AI company Anthropic has announced a collaboration with the Department of Energy (DOE) and the National Nuclear Security Administration (NNSA) to prevent its AI model, Claude, from assisting in the creation of nuclear weapons. The initiative aims to proactively address potential national security risks posed by advanced AI systems.
Developing a Digital Safeguard
The partnership involved deploying a version of Claude into a Top Secret cloud environment provided by Amazon Web Services (AWS). Within this secure setting, the NNSA conducted extensive “red-teaming”—systematically testing the AI for weaknesses and vulnerabilities related to nuclear information. This process led to the joint development of a “nuclear classifier.” This sophisticated filter is designed to identify when a conversation with the AI is approaching sensitive topics based on a list of risk indicators provided by the NNSA. Anthropic states the classifier is precise enough to flag harmful queries without hindering legitimate discussions about nuclear energy or medicine.

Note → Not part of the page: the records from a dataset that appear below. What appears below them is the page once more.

(* ===== verification/Store.v ===== *)
(** * The agent's durable store (agent/src/air780e_agent/store.py)

    The SQLite tables as lists of rows in key order: the outbound event queue
    with its AUTOINCREMENT generator, the command journal, the keep-alive tasks
    and the key/value table.  [json.loads (json.dumps v)] is [v]; timestamps
    that nothing reads back (created_at, updated_at) are left out.  The request
    hash, SHA-256 of the canonical JSON, and the random stream label are
    arguments. *)

From S2P Require Import Prelude PyText PyDict Json.

Module Store.

(** ** Rows *)

Record Event := mkEvent { seq : Z; kind : pystr; payload : frame }.

Record event_row := mkEventRow { ev : Event; acked : bool }.

Record command_run := mkRun {
  r_hash : pystr; r_frame : frame; r_status : pystr; r_result : option frame }.

(** The columns of a keep-alive task the server's payload sets. *)
Record TaskSpec := mkTaskSpec {
  t_device : pystr; t_name : pystr; t_enabled : bool; t_action : pystr;
  t_target_number : pystr; t_content : pystr;
  t_schedule_type : pystr; t_schedule_expr : pystr; t_jitter_seconds : Z;
  t_random_suffix : bool; t_retry_max : Z; t_notify_on_result : bool }.

Record task_row := mkTask { t_spec : TaskSpec; last_run_at : option pystr; next_run_at : option pystr }.

Record LocalStore := mkStore {
  events : list event_row;          (* by seq *)
  events_seq : Z;                   (* sqlite_sequence for events *)
  command_runs : pydict (list Z) command_run;
  tasks : gmap Z task_row;
  kv : gmap (list Z) (list Z) }.
(* ===== verification/NextRun.v ===== *)
(** * When a task runs next (agent/src/air780e_agent/schedule.py)

    [next_interval] and [next_run], over aware datetimes: an instant in
    microseconds and the offset its wall clock is shown with.  The calendar is
    the standard library's ([date.fromordinal]); [float] of an interval's text
    and the [timedelta] it makes are an argument, and so is the random jitter.
    A datetime outside the years 1 to 9999 raises OverflowError. *)

From S2P Require Import Prelude PyText Codec Schedule Store.
Import Store.

Module NextRun.

(** ** The calendar, backwards *)

Definition DAY : Z := 86400000000.
Definition SECOND : Z := 1000000.

(** [date.fromordinal] *)
Definition days_before_start (m : Z) : Z :=
  nth (Z.to_nat (m - 1)) [0; 31; 59; 90; 120; 151; 181; 212; 243; 273; 304; 334] 0.

Definition month_day (leap : bool) (n : Z) : Z * Z :=
  let m := (n + 50) / 32 in
  let before m := days_before_start m + (if (2 <? m) && leap then 1 else 0) in
  let m := if n <? before m then m - 1 else m in
  (m, n - before m + 1).

Definition date_of_ordinal (ordinal : Z) : date :=
  let n := ordinal - 1 in
  let '(n400, n) := (n / 146097, n mod 146097) in
  let '(n100, n) := (n / 36524, n mod 36524) in
  let '(n4, n) := (n / 1461, n mod 1461) in
  let '(n1, n) := (n / 365, n mod 365) in
  let y := n400 * 400 + 1 + n100 * 100 + n4 * 4 + n1 in
  if (n1 =? 4) || (n100 =? 4) then mkDate (y - 1) 12 31
  else
    let leap := (n1 =? 3) && (negb (n4 =? 24) || (n100 =? 3)) in
    let '(m, d) := month_day leap n in mkDate y m d.

Definition moment_of_stamp (s : Z) : moment :=
  let us := s mod DAY in
  mkMoment (date_of_ordinal (s / DAY)) (us / 3600000000) (us / 60000000 mod 60) (us / SECOND mod 60) (us mod SECOND).

Lemma month_day_spec leap n : 0 <= n < 365 ->
  let '(m, d) := month_day leap n in
  1 <= m <= 12 /\ 1 <= d <= (if m =? 2 then if leap then 29 else 28 else if bool_decide (m ∈ [4; 6; 9; 11]) then 30 else 31)
  /\ nth (Z.to_nat (m - 1)) [0; 31; 59; 90; 120; 151; 181; 212; 243; 273; 304; 334] 0 + (if (2 <? m) && leap then 1 else 0) + d = n + 1.
Proof.
  intros Hn.
  set (ok := fun n => let '(m, d) := month_day leap n in
    (1 <=? m) && (m <=? 12) && (1 <=? d) && (d <=? (if m =? 2 then if leap then 29 else 28 else if bool_decide (m ∈ [4; 6; 9; 11]) then 30 else 31))
    && (nth (Z.to_nat (m - 1)) [0; 31; 59; 90; 120; 151; 181; 212; 243; 273; 304; 334] 0 + (if (2 <? m) && leap then 1 else 0) + d =? n + 1)).
  assert (Hall : forallb ok (seqZ 0 365) = true) by (unfold ok; destruct leap; vm_compute; reflexivity).
  rewrite forallb_forall in Hall. assert (H : ok n = true) by (apply Hall, list_elem_of_In, elem_of_seqZ; lia).
  unfold ok in H. destruct (month_day leap n) as [m d]. rewrite !andb_true_iff in H. lia.
Qed.

(** A year by its place in the 400-year cycle. *)
Lemma year_parts a b c d : 0 <= b <= 3 -> 0 <= c <= 24 -> 0 <= d <= 3 ->
  let y := 400 * a + 100 * b + 4 * c + d + 1 in
  days_before_year y = 146097 * a + 36524 * b + 1461 * c + 365 * d
  /\ is_leap y = (d =? 3) && (negb (c =? 24) || (b =? 3)).
Proof.
  intros Hb Hc Hd y.
  assert (E4 : (y - 1) / 4 = 100 * a + 25 * b + c) by (symmetry; apply Z.div_unique with d; unfold y; lia).
  assert (E100 : (y - 1) / 100 = 4 * a + b) by (symmetry; apply Z.div_unique with (4 * c + d); unfold y; lia).
  assert (E400 : (y - 1) / 400 = a) by (symmetry; apply Z.div_unique with (100 * b + 4 * c + d); unfold y; lia).
  split.
  - unfold days_before_year. cbv zeta. rewrite E4, E100, E400. unfold y. lia.
  - clear E4 E100 E400.
    assert (M4 : y mod 4 = 0 <-> d = 3).
    { replace y with (d + 1 + (100 * a + 25 * b + c) * 4) by (unfold y; lia). rewrite Z_mod_plus_full. dlia. }
    assert (M100 : y mod 100 = 0 <-> c = 24 /\ d = 3).
    { replace y with (4 * c + d + 1 + (4 * a + b) * 100) by (unfold y; lia). rewrite Z_mod_plus_full. dlia. }
    assert (M400 : y mod 400 = 0 <-> b = 3 /\ c = 24 /\ d = 3).
    { replace y with (100 * b + 4 * c + d + 1 + a * 400) by (unfold y; lia). rewrite Z_mod_plus_full. dlia. }
    clearbody y. unfold is_leap.
    destruct (Z.eqb_spec (y mod 4) 0), (Z.eqb_spec (y mod 100) 0), (Z.eqb_spec (y mod 400) 0),
      (Z.eqb_spec d 3), (Z.eqb_spec c 24), (Z.eqb_spec b 3); try reflexivity; exfalso; tauto.
Qed.

Lemma last_day y : is_leap y = true -> 1 <= y ->
  valid_date (mkDate y 12 31) /\ ordinal (mkDate y 12 31) = days_before_year y + 366.
Proof.
  intros Hl Hy. split; [split_and!; cbn; try lia; by vm_compute|]. unfold ordinal, days_before_month. cbn [year month day]. rewrite Hl.
  change (2 <? 12) with true. replace (nth _ _ _) with 334 by reflexivity. cbn [andb]. lia.
Qed.

Lemma in_year y n : 1 <= y -> 0 <= n < 365 ->
  let '(m, d) := month_day (is_leap y) n in
  valid_date (mkDate y m d) /\ ordinal (mkDate y m d) = days_before_year y + n + 1.
Proof.
  intros Hy Hn. pose proof (month_day_spec (is_leap y) n Hn) as H. destruct (month_day (is_leap y) n) as [m d].
  destruct H as (Hm & Hd & E). split.
  - split_and!; cbn [year month day]; try lia. unfold days_in_month. exact (proj2 Hd).
  - unfold ordinal, days_before_month. cbn [year month day]. destruct ((2 <? m) && is_leap y); lia.
Qed.

Lemma date_of_ordinal_spec n : 1 <= n -> valid_date (date_of_ordinal n) /\ ordinal (date_of_ordinal n) = n.
Proof.
  intros Hn. unfold date_of_ordinal.
  set (a := (n - 1) / 146097). set (r := (n - 1) mod 146097).
  set (b := r / 36524). set (r1 := r mod 36524). set (c := r1 / 1461). set (r2 := r1 mod 1461).
  set (d := r2 / 365). set (r3 := r2 mod 365).
  assert (H : 0 <= a /\ 0 <= b <= 4 /\ 0 <= c <= 24 /\ 0 <= d <= 4 /\ 0 <= r3 < 365
    /\ n - 1 = 146097 * a + 36524 * b + 1461 * c + 365 * d + r3
    /\ (b = 4 -> c = 0 /\ d = 0 /\ r3 = 0) /\ (d = 4 -> r3 = 0 /\ c <= 23)) by (unfold r3, d, r2, c, r1, b, r, a; dlia).
  clearbody r3 d r2 c r1 b r a. destruct H as (Ha & Hb & Hc & Hd & Hr & E & H4 & H4').
  destruct (Z.eqb_spec d 4) as [Ed|Ed]; [|destruct (Z.eqb_spec b 4) as [Eb|Eb]]; cbn [orb].
  - destruct (H4' Ed) as [Er Ec]. assert (Hb3 : b <= 3) by (destruct (Z.eq_dec b 4); lia).
    destruct (year_parts a b c 3) as [Ey El]; [lia..|].
    replace (a * 400 + 1 + b * 100 + c * 4 + d - 1) with (400 * a + 100 * b + 4 * c + 3 + 1) by lia.
    destruct (last_day (400 * a + 100 * b + 4 * c + 3 + 1)) as [Hv Ho]; [rewrite El; lia|lia|]. split; [exact Hv|]. rewrite Ho, Ey. lia.
  - destruct (H4 Eb) as (Ec & Ed0 & Er). destruct (year_parts a 3 24 3) as [Ey El]; [lia..|].
    replace (a * 400 + 1 + b * 100 + c * 4 + d - 1) with (400 * a + 100 * 3 + 4 * 24 + 3 + 1) by lia.
    destruct (last_day (400 * a + 100 * 3 + 4 * 24 + 3 + 1)) as [Hv Ho]; [rewrite El; reflexivity|lia|]. split; [exact Hv|]. rewrite Ho, Ey. lia.
  - destruct (year_parts a b c d) as [Ey El]; [lia..|].
    replace (a * 400 + 1 + b * 100 + c * 4 + d) with (400 * a + 100 * b + 4 * c + d + 1) by lia.
    pose proof (in_year (400 * a + 100 * b + 4 * c + d + 1) r3 ltac:(lia) Hr) as H. rewrite El in H.
    destruct (month_day _ r3) as [m day]. destruct H as [Hv Ho]. split; [exact Hv|]. rewrite Ho, Ey. lia.
Qed.

Lemma moment_of_stamp_spec s : DAY <= s -> valid_moment (moment_of_stamp s) /\ stamp (moment_of_stamp s) = s.
Proof.
  intros Hs. unfold moment_of_stamp. assert (Hd : 1 <= s / DAY) by (unfold DAY in *; dlia).
  destruct (date_of_ordinal_spec (s / DAY) Hd) as [Hv Ho]. split.
  - split_and!; cbn [m_date m_hour m_minute m_second m_micro]; try exact Hv; unfold DAY, SECOND; dlia.
  - unfold stamp. cbn [m_date m_hour m_minute m_second m_micro]. rewrite Ho. unfold DAY, SECOND. clear. dlia.
Qed.

Lemma stamp_inj t t' : valid_moment t -> valid_moment t' -> stamp t = stamp t' -> t = t'.
Proof.
  intros (Hd & H1 & H2 & H3 & H4) (Hd' & H1' & H2' & H3' & H4') E. destruct t as [d h mi se us], t' as [d' h' mi' se' us'].
  unfold stamp in E. cbn [m_date m_hour m_minute m_second m_micro] in *.
  assert (Hdig : forall b q r q' r', 0 <= r < b -> 0 <= r' < b -> q * b + r = q' * b + r' -> q = q' /\ r = r').
  { intros b q r q' r' Hr Hr' Eq. apply (Z.div_mod_unique b); lia. }
  apply Hdig in E as [E ->]; [|done..]. apply Hdig in E as [E ->]; [|done..]. apply Hdig in E as [E ->]; [|done..].
  apply Hdig in E as [Ed ->]; [|done..].
  f_equal. by apply ordinal_inj.
Qed.

(** ** Aware datetimes *)

Record aware := mkAware { a_utc : Z; a_off : Z }.

Definition wall (a : aware) : Z := a_utc a + a_off a.

(** Wall clocks from 0001-01-01 to 9999-12-31. *)
Definition MAX_STAMP : Z := 3652060 * DAY.
Definition representable (a : aware) : bool := (DAY <=? wall a) && (wall a <? MAX_STAMP).

(** ScheduleError, or an exception [except ScheduleError] lets through. *)
Inductive fault := Bad (e : ScheduleError) | ValueErr | OverflowErr.

(** [a + timedelta(microseconds=us)] *)
Definition add_us (a : aware) (us : Z) : res fault aware :=
  let b := mkAware (a_utc a + us) (a_off a) in
  if representable b then Ok b else Err OverflowErr.

(** What [float(expression)] and [timedelta(days=...)] give: not above zero,
    not a number ([timedelta] refuses it), a span, or more than a [timedelta]
    holds (an infinity, say). *)
Inductive interval := NotPositive | IsNan | Span (us : Z) | TooLong.

Definition DEFAULT_INTERVAL_DAYS : pystr := str "25.0".

Section Run.
Context (days_of : pystr -> option interval).

Definition next_interval (expression : pystr) (after : aware) : res fault aware :=
  match days_of expression with
  | None => Err (Bad BadInterval)
  | Some NotPositive => Err (Bad IntervalNotPositive)
  | Some IsNan => Err ValueErr
  | Some TooLong => Err OverflowErr
  | Some (Span us) => add_us after us
  end.

(** [next_cron] keeps the [tzinfo] of [after]. *)
Definition next_cron_aware (expression : pystr) (after : aware) : res fault aware :=
  match next_cron expression (moment_of_stamp (wall after)) with
  | Ok m => let b := mkAware (stamp m - a_off after) (a_off after) in
            if representable b then Ok b else Err OverflowErr
  | Err e => Err (Bad e)
  end.

(** [jitter] is [generator.uniform(-j, j)] in microseconds. *)
Definition next_run (v : TaskSpec) (after floor : aware) (jitter : Z) : res fault aware :=
  let kind := match t_schedule_type v with [] => str "interval" | k => k end in
  let expression := strip (t_schedule_expr v) in
  moment ←
    (if bool_decide (kind = str "cron") then next_cron_aware expression after
     else if bool_decide (kind = str "interval") then
       next_interval (match expression with [] => DEFAULT_INTERVAL_DAYS | _ => expression end) after
     else Err (Bad UnknownType));
  moment ← (if t_jitter_seconds v =? 0 then Ok moment else add_us moment jitter);
  Ok (if a_utc moment <? a_utc floor then floor else moment).

(** The instant the schedule names, before jitter and floor. *)
Definition named (v : TaskSpec) (after m : aware) : Prop :=
  let expression := strip (t_schedule_expr v) in
  if bool_decide (t_schedule_type v = str "cron") then
    exists c, parse_cron expression = Ok c /\ candidate c (moment_of_stamp (wall m)) /\ wall after < wall m
    /\ a_off m = a_off after
    /\ forall t, candidate c t -> wall after < stamp t -> wall m <= stamp t
  else
    exists us, days_of (match expression with [] => DEFAULT_INTERVAL_DAYS | _ => expression end) = Some (Span us)
    /\ a_utc m = a_utc after + us.

Lemma wall_at t off : wall (mkAware (t - off) off) = t.
Proof. unfold wall. cbn [a_utc a_off]. lia. Qed.

Lemma stamp_back t : DAY <= stamp t -> valid_moment t -> moment_of_stamp (stamp t) = t.
Proof. intros Hs Hv. destruct (moment_of_stamp_spec (stamp t) Hs). by apply stamp_inj. Qed.

Lemma representable_low a : representable a = true -> DAY <= wall a.
Proof. unfold representable. lia. Qed.

Lemma next_cron_aware_inv e after m : DAY <= wall after -> next_cron_aware e after = Ok m ->
  a_off m = a_off after /\ exists t, next_cron e (moment_of_stamp (wall after)) = Ok t /\ wall m = stamp t /\ DAY <= stamp t.
Proof.
  intros Ha H. unfold next_cron_aware in H. destruct (next_cron e (moment_of_stamp (wall after))) as [t|err]; [|done].
  destruct (representable _) eqn:Er; [|done]. apply representable_low in Er. rewrite wall_at in Er. injection H as <-.
  split; [done|]. exists t. by rewrite wall_at.
Qed.

Lemma next_cron_aware_named v after m :
  DAY <= wall after -> t_schedule_type v = str "cron" ->
  next_cron_aware (strip (t_schedule_expr v)) after = Ok m -> named v after m.
Proof.
  intros Ha Ht (Ho & t & En & Ew & Hlow)%next_cron_aware_inv; [|done]. unfold named. rewrite bool_decide_eq_true_2 by done.
  destruct (moment_of_stamp_spec (wall after) Ha) as [Hv Hs].
  destruct (parse_cron (strip (t_schedule_expr v))) as [c|e] eqn:Ec; [|by rewrite (next_cron_bad _ e _ Ec) in En].
  pose proof (next_cron_ok (strip (t_schedule_expr v)) c _ Hv Ec) as Hn. rewrite En, Hs in Hn. destruct Hn as (Hc & Hlt & Hmin).
  exists c. rewrite Ew. split; [done|]. split; [rewrite (stamp_back t Hlow (proj1 Hc)); exact Hc|]. split; [exact Hlt|]. split; [exact Ho|exact Hmin].
Qed.

(** When a next run is found, it is the instant the schedule
    names -- for a cron expression the first matching minute after [after], for
    an interval [after] plus the interval -- moved by the jitter, and never
    earlier than [floor]. *)
Theorem next_run_spec (v : TaskSpec) (after floor m : aware) (jitter : Z) :
  DAY <= wall after -> next_run v after floor jitter = Ok m ->
  exists m0, named v after m0
  /\ a_utc m = Z.max (a_utc floor) (a_utc m0 + if t_jitter_seconds v =? 0 then 0 else jitter).
Proof.
  intros Ha H. unfold next_run in H. apply bind_ok in H as (m0 & H0 & H). apply bind_ok in H as (m1 & H1 & H).
  exists m0. split.
  - destruct (bool_decide (_ = str "cron")) eqn:Ek.
    + apply bool_decide_eq_true in Ek. apply next_cron_aware_named; [done| |done]. by destruct (t_schedule_type v).
    + destruct (bool_decide (_ = str "interval")); [|done]. unfold named.
      rewrite bool_decide_eq_false_2; [|intros E; rewrite E in Ek; by vm_compute in Ek].
      unfold next_interval in H0. destruct (days_of _) as [[| |us|]|]; try done. exists us. split; [done|].
      unfold add_us in H0. destruct (representable _); [|done]. by injection H0 as <-.
  - assert (E1 : a_utc m1 = a_utc m0 + (if t_jitter_seconds v =? 0 then 0 else jitter)).
    { destruct (t_jitter_seconds v =? 0); [injection H1 as <-; lia|]. unfold add_us in H1.
      destruct (representable _); [|done]. by injection H1 as <-. }
    injection H as <-. destruct (Z.ltb_spec (a_utc m1) (a_utc floor)); lia.
Qed.
End Run.

(** ** Witness *)

Definition whole_days (s : pystr) : option interval := n ← py_int s; Some (if n <=? 0 then NotPositive else Span (n * DAY)).
Definition monday_task : TaskSpec :=
  mkTaskSpec [] [] true [] [] [] (str "cron") (str "30 8 * * 1") 60 false 0 false.

(** 2026-02-28 12:00 at +8: the next Monday, half past eight, a minute late. *)
Lemma next_run_spec_witness :
  let after := mkAware (ordinal (mkDate 2026 2 28) * DAY + 4 * 3600000000) (8 * 3600000000) in
  exists m m0, next_run whole_days monday_task after after 60000000 = Ok m /\ named whole_days monday_task after m0
  /\ moment_of_stamp (wall m) = mkMoment (mkDate 2026 3 2) 8 31 0 0.
Proof.
  intros after. destruct (next_run whole_days monday_task after after 60000000) as [m|e] eqn:E; [|by vm_compute in E].
  destruct (next_run_spec whole_days monday_task after after m 60000000) as (m0 & Hm0 & _); [by vm_compute|exact E|].
  exists m, m0. split; [reflexivity|]. split; [exact Hm0|]. vm_compute in E. injection E as <-. vm_compute. reflexivity.
Defined.
End NextRun.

Proactive Safety or Security Theater?
While the effort is framed as a prudent safety measure, it has drawn mixed reactions from experts. Some, like Oliver Stephenson of the Federation of American Scientists, see it as a worthwhile precaution for future, more capable AI models, but call for more transparency from AI companies about their risk assessments. Others are more critical. Heidy Khlaaf, chief AI scientist at the AI Now Institute, labeled the effort “security theater,” arguing that if Claude wasn’t trained on classified nuclear data to begin with, the classifier is moot. Khlaaf also raised concerns about the known inaccuracies of large language models and the risks of giving private corporations access to sensitive government data. In response, Anthropic maintains this is a proactive step to build safety systems for future risks and hopes its classifier becomes a voluntary industry standard.